Jay Lake, Mainspring
(Tor Jun 2007)
A literal clockwork world is in danger of running down in this steampunk alternate world fantasy, a grand picaresque adventure which a Victorian clockmaker’s apprentice is Chosen to find the Key Perilous and rewind the Mainspring of Earth. ‘‘Lake has a fecund imagination, and here he outdoes himself.’’
Ken MacLeod, The Execution Channel
(Orbit UK Apr 2007; Tor Jun 2007)
The British SF disaster novel gets an update (‘‘New British Catastrophe’’, anyone?) in this thriller of the chaos set off by bombings in Scotland and the flood of disinformation that follows, set in an alternate near-future world where executions are televised. ‘‘MacLeod’s writing is as sharp as ever, exasperated and often very funny…Best of all, the storytelling is propulsive and precise, a fine piece of procedural work…’’ [Russell Letson]
Susan Palwick, Shelter
(Tor Jun 2007)
Two women survive in a near-future San Francisco beset by ecological disaster, where altruism is a mental disease and new developments in artifical intelligence threaten to alter the world forever. ‘‘Despite the richly textured but understated SF setting, despite the catalogs of grief and lonelieness that would just give Thomas Hardy a glow…the novel finally stands or falls entirely on character – and here Palwick is firmly in her métier…almost certainly one of the major novels of the year.’’ [Gary K. Wolfe]

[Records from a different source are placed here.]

(* ===== verification/ServiceBase.v ===== *)
(** * What every service daemon starts with (services/common/service_base.c)

    The PID file that keeps a service from running twice, the signal handlers that set
    the two global flags, the log file, the steps that make a process a daemon.  The file
    system holds the PID files' texts; the results of system calls are arguments. *)

From S2P Require Import Prelude CText ServiceIpc.

(** [dev/services/common/service_base.h:58-74 svc_error_t] *)
Definition SVC_ERR_GENERIC : Z := -1.
Definition SVC_ERR_FORK : Z := -3.
Definition SVC_ERR_SETSID : Z := -4.
Definition SVC_ERR_CHDIR : Z := -5.
Definition SVC_ERR_PIDFILE : Z := -6.
Definition SVC_ERR_SIGNAL : Z := -7.
Definition SVC_ERR_ALREADY : Z := -8.
Definition SVC_ERR_HAL : Z := -9.
Definition SVC_ERR_SECURITY : Z := -10.
Definition SVC_ERR_CONFIG : Z := -12.
Definition SVC_ERR_TIMEOUT : Z := -14.

(** [dev/services/common/service_base.c:217-237 svc_error_string] *)
Definition svc_error_string (err : Z) : string :=
  if err =? SVC_OK then "success"
  else if err =? SVC_ERR_GENERIC then "generic error"
  else if err =? SVC_ERR_INVALID then "invalid argument"
  else if err =? SVC_ERR_FORK then "fork failed"
  else if err =? SVC_ERR_SETSID then "setsid failed"
  else if err =? SVC_ERR_CHDIR then "chdir failed"
  else if err =? SVC_ERR_PIDFILE then "PID file error"
  else if err =? SVC_ERR_SIGNAL then "sigaction failed"
  else if err =? SVC_ERR_ALREADY then "duplicate instance"
  else if err =? SVC_ERR_HAL then "HAL error"
  else if err =? SVC_ERR_SECURITY then "security module error"
  else if err =? SVC_ERR_IPC then "IPC error"
  else if err =? SVC_ERR_CONFIG then "config error"
  else if err =? SVC_ERR_NOMEM then "out of memory"
  else if err =? SVC_ERR_TIMEOUT then "timeout"
  else "unknown error".

(** [dev/services/common/service_base.h:78-85 svc_state_t] *)
Inductive svc_state_t :=
| SVC_STATE_INIT | SVC_STATE_STARTING | SVC_STATE_RUNNING | SVC_STATE_STOPPING | SVC_STATE_STOPPED | SVC_STATE_ERROR.
#[export] Instance svc_state_eq : EqDecision svc_state_t.
Proof. solve_decision. Defined.

(** [dev/services/common/service_base.h:89-102 svc_context_t] *)
Record svc_context_t := mk_ctx {
  name : string; version : string; exe_path : string; pid_path : string; config_path : string; log_path : string;
  pid : Z; state : svc_state_t; foreground : bool; verbose : bool; start_time : Z; error_count : Z
}.
Definition with_state (x : svc_state_t) (c : svc_context_t) : svc_context_t :=
  mk_ctx (name c) (version c) (exe_path c) (pid_path c) (config_path c) (log_path c) (pid c) x (foreground c)
    (verbose c) (start_time c) (error_count c).

(** ** The PID file *)

(** What the system says: the directory variable, the calling process, which processes
    live, which files may be written. *)
Record pid_env := mk_penv {
  svc_pid_dir : option string; getpid : Z; alive : Z -> bool; writable : string -> bool
}.

(** The PID files by their paths. *)
Abbreviation files := (gmap string string).

(** [dev/services/common/service_base.c:45-49 _pid_dir] *)
Definition pid_dir (o : pid_env) : string :=
  match svc_pid_dir o with Some (String c d) => String c d | _ => "/run" end.

Definition pid_file (o : pid_env) (nm : string) : string :=
  strncpy_z 255 (pid_dir o ++ "/" ++ nm ++ ".pid").

(** [dev/services/common/service_base.c:53-73 service_base_init] [exe]: the target of
    /proc/self/exe, if it can be read. *)
Definition service_base_init (o : pid_env) (now : Z) (exe : option string) (nm : option string) (c : svc_context_t)
    : Z * svc_context_t :=
  match nm with
  | None | Some EmptyString => (SVC_ERR_INVALID, c)
  | Some nm =>
      (SVC_OK, mk_ctx (strncpy_z 63 nm) "2.0.0" (strncpy_z 255 (default ""%string exe)) (pid_file o nm) "" ""
                 0 SVC_STATE_INIT false false now 0)
  end.

(** [fscanf (f, "%d", &stored)]: the number at the start, as an int. *)
Definition scan_pid (text : string) : option Z := i32 <$> strtol 10 text.

(** [dev/services/common/service_base.c:155-171 service_base_write_pid, the check] [true]:
    another instance runs; otherwise a file that was there is gone. *)
Definition check_pid (o : pid_env) (p : string) (fs : files) : bool * files :=
  match fs !! p with
  | None => (false, fs)
  | Some text =>
      if match scan_pid text with Some stored => (1 <? stored) && alive o stored | None => false end
      then (true, fs)
      else (false, if writable o p then delete p fs else fs)
  end.

(** [dev/services/common/service_base.c:173-181 service_base_write_pid, the new file] *)
Definition create_pid (o : pid_env) (p : string) (fs : files) : Z * files :=
  if writable o p then (SVC_OK, <[p := (decimal (getpid o) ++ line_end)%string]> fs)
  else (SVC_ERR_PIDFILE, fs).

(** [dev/services/common/service_base.c:147-182 service_base_write_pid] *)
Definition service_base_write_pid (o : pid_env) (svc_name : option string) (fs : files) : Z * files :=
  match svc_name with
  | None | Some EmptyString => (SVC_ERR_INVALID, fs)
  | Some nm =>
      let p := pid_file o nm in
      let '(running, fs) := check_pid o p fs in
      if running then (SVC_ERR_ALREADY, fs) else create_pid o p fs
  end.

(** [dev/services/common/service_base.c:184-190 service_base_remove_pid] *)
Definition service_base_remove_pid (o : pid_env) (svc_name : option string) (fs : files) : files :=
  match svc_name with
  | None => fs
  | Some nm => let p := pid_file o nm in if writable o p then delete p fs else fs
  end.

(** ** Signals *)

Definition SIGHUP : Z := 1.
Definition SIGINT : Z := 2.
Definition SIGPIPE : Z := 13.
Definition SIGTERM : Z := 15.

(** What is done with a signal: the default (these four end the process), one of the two
    handlers, nothing. *)
Inductive disposition := Default | SigTerm | SigHup | Ignore.

(** [dev/services/common/service_base.c:24-26 g_running, g_reload, g_log_file] with the
    process's dispositions. *)
Record svc_globals := mk_globals {
  g_running : bool; g_reload : bool; g_log_file : option string; dispositions : gmap Z disposition
}.
Definition globals0 : svc_globals := mk_globals true false None ∅.

(** [dev/services/common/service_base.c:30-40 _sig_term, _sig_hup] what a signal does; None:
    the process ends. *)
Definition deliver (sig : Z) (g : svc_globals) : option svc_globals :=
  match default Default (dispositions g !! sig) with
  | Default => None
  | SigTerm => Some (mk_globals false (g_reload g) (g_log_file g) (dispositions g))
  | SigHup => Some (mk_globals (g_running g) true (g_log_file g) (dispositions g))
  | Ignore => Some g
  end.

Definition sigaction (ok : Z -> bool) (sig : Z) (d : disposition) (g : svc_globals) : option svc_globals :=
  if ok sig then Some (mk_globals (g_running g) (g_reload g) (g_log_file g) (<[sig := d]> (dispositions g))) else None.

(** [dev/services/common/service_base.c:192-215 service_base_install_signals] [ok]: the call
    for the signal succeeds. *)
Definition service_base_install_signals (ok : Z -> bool) (g : svc_globals) : Z * svc_globals :=
  match sigaction ok SIGTERM SigTerm g with
  | None => (SVC_ERR_SIGNAL, g)
  | Some g =>
      match sigaction ok SIGINT SigTerm g with
      | None => (SVC_ERR_SIGNAL, g)
      | Some g =>
          match sigaction ok SIGHUP SigHup g with
          | None => (SVC_ERR_SIGNAL, g)
          | Some g =>
              match sigaction ok SIGPIPE Ignore g with
              | None => (SVC_ERR_SIGNAL, g)
              | Some g => (SVC_OK, g)
              end
          end
      end
  end.

(** ** The log *)

Definition set_log (f : option string) (g : svc_globals) : svc_globals :=
  mk_globals (g_running g) (g_reload g) f (dispositions g).

(** [dev/services/common/service_base.c:123-135 service_base_open_log] [opens]: the file can
    be opened for appending. *)
Definition service_base_open_log (opens : string -> bool) (log : option string) (g : svc_globals) : svc_globals :=
  match log with
  | Some (String c p) => set_log (if opens (String c p) then Some (String c p) else None) g
  | _ => g
  end.

(** [dev/services/common/service_base.c:137-145 service_base_close_log] *)
Definition service_base_close_log (g : svc_globals) : svc_globals := set_log None g.

(** ** Becoming a daemon *)

(** What the calls answer, in their order; the descriptor of /dev/null. *)
Record fork_env := mk_forks { fork1 : Z; setsid : Z; fork2 : Z; chdir : Z; devnull : Z }.

(** What the process is: in a session of its own, working in the root directory, with an
    empty mask, its three standard streams on /dev/null. *)
Record process := mk_process {
  new_session : bool; cwd_root : bool; umask0 : bool; streams_null : bool
}.

(** How the call ends in this process: it exits with status 0, or goes on. *)
Inductive outcome (A : Type) := Exits | Goes (x : A).
Arguments Exits {A}.
Arguments Goes {A}.

(** [dev/services/common/service_base.c:75-121 service_base_daemonize] *)
Definition service_base_daemonize (o : fork_env) (p : process) : outcome (Z * process) :=
  if fork1 o <? 0 then Goes (SVC_ERR_FORK, p)
  else if 0 <? fork1 o then Exits
  else if setsid o <? 0 then Goes (SVC_ERR_SETSID, p)
  else
    let p := mk_process true (cwd_root p) (umask0 p) (streams_null p) in
    if fork2 o <? 0 then Goes (SVC_ERR_FORK, p)
    else if 0 <? fork2 o then Exits
    else if chdir o <? 0 then Goes (SVC_ERR_CHDIR, p)
    else
      Goes (SVC_OK, mk_process true true true ((0 <=? devnull o) || streams_null p)).

(** ** One instance *)

(** The text of a PID file is read back. *)
Lemma scan_printed p : 0 <= p < 2 ^ 31 -> scan_pid (decimal p ++ line_end) = Some p.
Proof.
  intros Hp. unfold scan_pid, strtol, decimal. destruct (Z.ltb_spec p 0); [lia|].
  destruct (decimal_from_spec 20 p "") as (ds & Hd & Ha & Hl & Hne & Hdg); [change (Z.of_nat 20) with 20; lia|].
  rewrite Hd, append_empty. destruct (Hdg 0 0%nat line_end) as (k & Hk & Hpos).
  destruct ds as [|c ds]; [by destruct Hne; [lia|]|]. apply all_cons in Ha as [Hc _].
  rewrite append_cons in *. rewrite digit_first, Hk by done. simpl digits.
  destruct k; [lia|]. simpl. f_equal. rewrite Z.min_r, Z.max_r by lia. apply i32_small. lia.
Qed.

(** What the check does with a file that names a process. *)
Lemma check_named o p fs q : 1 < q < 2 ^ 31 -> fs !! p = Some (decimal q ++ line_end)%string ->
  check_pid o p fs = if alive o q then (true, fs) else (false, if writable o p then delete p fs else fs).
Proof.
  intros Hq Hf. unfold check_pid. rewrite Hf, scan_printed by lia.
  rewrite (proj2 (Z.ltb_lt 1 q)) by lia. by destruct (alive o q).
Qed.

Lemma pid_file_dir o o' nm : svc_pid_dir o' = svc_pid_dir o -> pid_file o' nm = pid_file o nm.
Proof. unfold pid_file, pid_dir. by intros ->. Qed.

Lemma write_pid_ok o nm fs fs' : service_base_write_pid o (Some nm) fs = (SVC_OK, fs') ->
  nm <> EmptyString /\ fs' = <[pid_file o nm := (decimal (getpid o) ++ line_end)%string]> fs.
Proof.
  unfold service_base_write_pid, check_pid, create_pid. destruct nm as [|c nm]; [done|].
  intros Hw. split; [done|]. repeat (case_match; simplify_eq/=); try done; by rewrite ?insert_delete_eq.
Qed.

(** As long as the process that wrote a service's PID file lives, every further start
    of the service is refused and leaves the file as it is; once it is dead, the next start
    takes the file over. *)
Theorem one_instance o o' nm fs fs' :
  1 < getpid o < 2 ^ 31 -> svc_pid_dir o' = svc_pid_dir o ->
  service_base_write_pid o (Some nm) fs = (SVC_OK, fs') ->
  (alive o' (getpid o) = true -> service_base_write_pid o' (Some nm) fs' = (SVC_ERR_ALREADY, fs')) /\
  (alive o' (getpid o) = false -> writable o' (pid_file o nm) = true ->
     service_base_write_pid o' (Some nm) fs' =
       (SVC_OK, <[pid_file o nm := (decimal (getpid o') ++ line_end)%string]> fs)).
Proof.
  intros Hp Hdir Hw. apply write_pid_ok in Hw as [Hne ->].
  unfold service_base_write_pid. destruct nm as [|c nm]; [done|].
  rewrite (pid_file_dir o o') by done.
  rewrite (check_named o' _ _ (getpid o)) by (done || by rewrite lookup_insert_eq).
  split; intros ->; [done|]. intros Hwr. unfold create_pid. rewrite Hwr. f_equal.
  by rewrite delete_insert_eq, insert_delete_eq.
Qed.

(** Two starts at once: the file is checked before it is written, without a lock, so both
    may find no instance and both start; the file names the last. *)
Lemma racing_starts o1 o2 p fs : fs !! p = None -> writable o1 p = true -> writable o2 p = true ->
  let '(r1, fs1) := check_pid o1 p fs in
  let '(r2, fs2) := check_pid o2 p fs1 in
  let '(rc1, fs3) := create_pid o1 p fs2 in
  let '(rc2, fs4) := create_pid o2 p fs3 in
  r1 = false /\ r2 = false /\ rc1 = SVC_OK /\ rc2 = SVC_OK /\
  fs4 = <[p := (decimal (getpid o2) ++ line_end)%string]> fs.
Proof.
  intros Hf Hw1 Hw2. unfold check_pid, create_pid. rewrite Hf, Hf, Hw1, Hw2.
  by rewrite insert_insert_eq.
Qed.

(** ** Signals *)

(** With the handlers in place no signal of the four ends the process; SIGTERM and SIGINT
    clear [g_running], SIGHUP sets [g_reload], and nothing else. *)
Lemma signals_set_flags ok g g' : service_base_install_signals ok g = (SVC_OK, g') ->
  deliver SIGTERM g' = Some (mk_globals false (g_reload g) (g_log_file g) (dispositions g')) /\
  deliver SIGINT g' = Some (mk_globals false (g_reload g) (g_log_file g) (dispositions g')) /\
  deliver SIGHUP g' = Some (mk_globals (g_running g) true (g_log_file g) (dispositions g')) /\
  deliver SIGPIPE g' = Some g'.
Proof.
  unfold service_base_install_signals, sigaction. repeat case_match; try done. simplify_eq/=.
  intros [= <-]. unfold deliver, SIGTERM, SIGINT, SIGHUP, SIGPIPE. simpl. by simplify_map_eq.
Qed.

(** Exactly the grandchild goes on after a success, in its own session, at the root, with
    its streams on /dev/null if that opens; every process that has a child exits. *)
Lemma daemonize_survivor o p rc p' : service_base_daemonize o p = Goes (rc, p') -> rc = SVC_OK ->
  fork1 o = 0 /\ fork2 o = 0 /\ new_session p' = true /\ cwd_root p' = true /\
  streams_null p' = (0 <=? devnull o) || streams_null p.
Proof.
  unfold service_base_daemonize. repeat case_match; intros [= <- <-] Hrc; try done.
  split_and!; (lia || done).
Qed.

(** ** Witnesses *)

Definition penv (me : Z) (live : list Z) : pid_env :=
  mk_penv None me (fun p => bool_decide (p ∈ live)) (fun _ => true).

Lemma one_instance_witness :
  service_base_write_pid (penv 4100 [4100]) (Some "gpio_service"%string) {["/run/gpio_service.pid"%string := "77"%string]} =
    (SVC_OK, {["/run/gpio_service.pid"%string := ("4100" ++ line_end)%string]}) /\
  service_base_write_pid (penv 4200 [4100; 4200]) (Some "gpio_service"%string)
    {["/run/gpio_service.pid"%string := ("4100" ++ line_end)%string]} =
    (SVC_ERR_ALREADY, {["/run/gpio_service.pid"%string := ("4100" ++ line_end)%string]}).
Proof.
  assert (Hw : service_base_write_pid (penv 4100 [4100]) (Some "gpio_service"%string)
      {["/run/gpio_service.pid"%string := "77"%string]} =
    (SVC_OK, {["/run/gpio_service.pid"%string := ("4100" ++ line_end)%string]})) by reflexivity.
  split; [exact Hw|].
  exact (proj1 (one_instance (penv 4100 [4100]) (penv 4200 [4100; 4200]) _ _ _
    ltac:(simpl; lia) eq_refl Hw) eq_refl).
Defined.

Jonathan Strahan, ed., Best Short Novels: 2007
(SFBC Jun 2007)
Eight standout novellas are presented in this year’s best anthology, the only one to focus strictly on novella-length fiction. The impressive roster of authors includes Kage Baker, Robert Reed, Robert Charles Wilson, and Michael Swanwick.
Sheri S. Tepper, The Margarets
(Eos Jun 2007)
This complex SF novel follows a girl who at key points splits into multiple versions of herself, versions who go on to live much different lives on many worlds throughout galactic civilization. Aliens, exotic worlds, multiple Margarets, and a dying Earth badly in need of saving combine in as passionate a polemic as Tepper has yet delivered on mankind’s inability to save itself.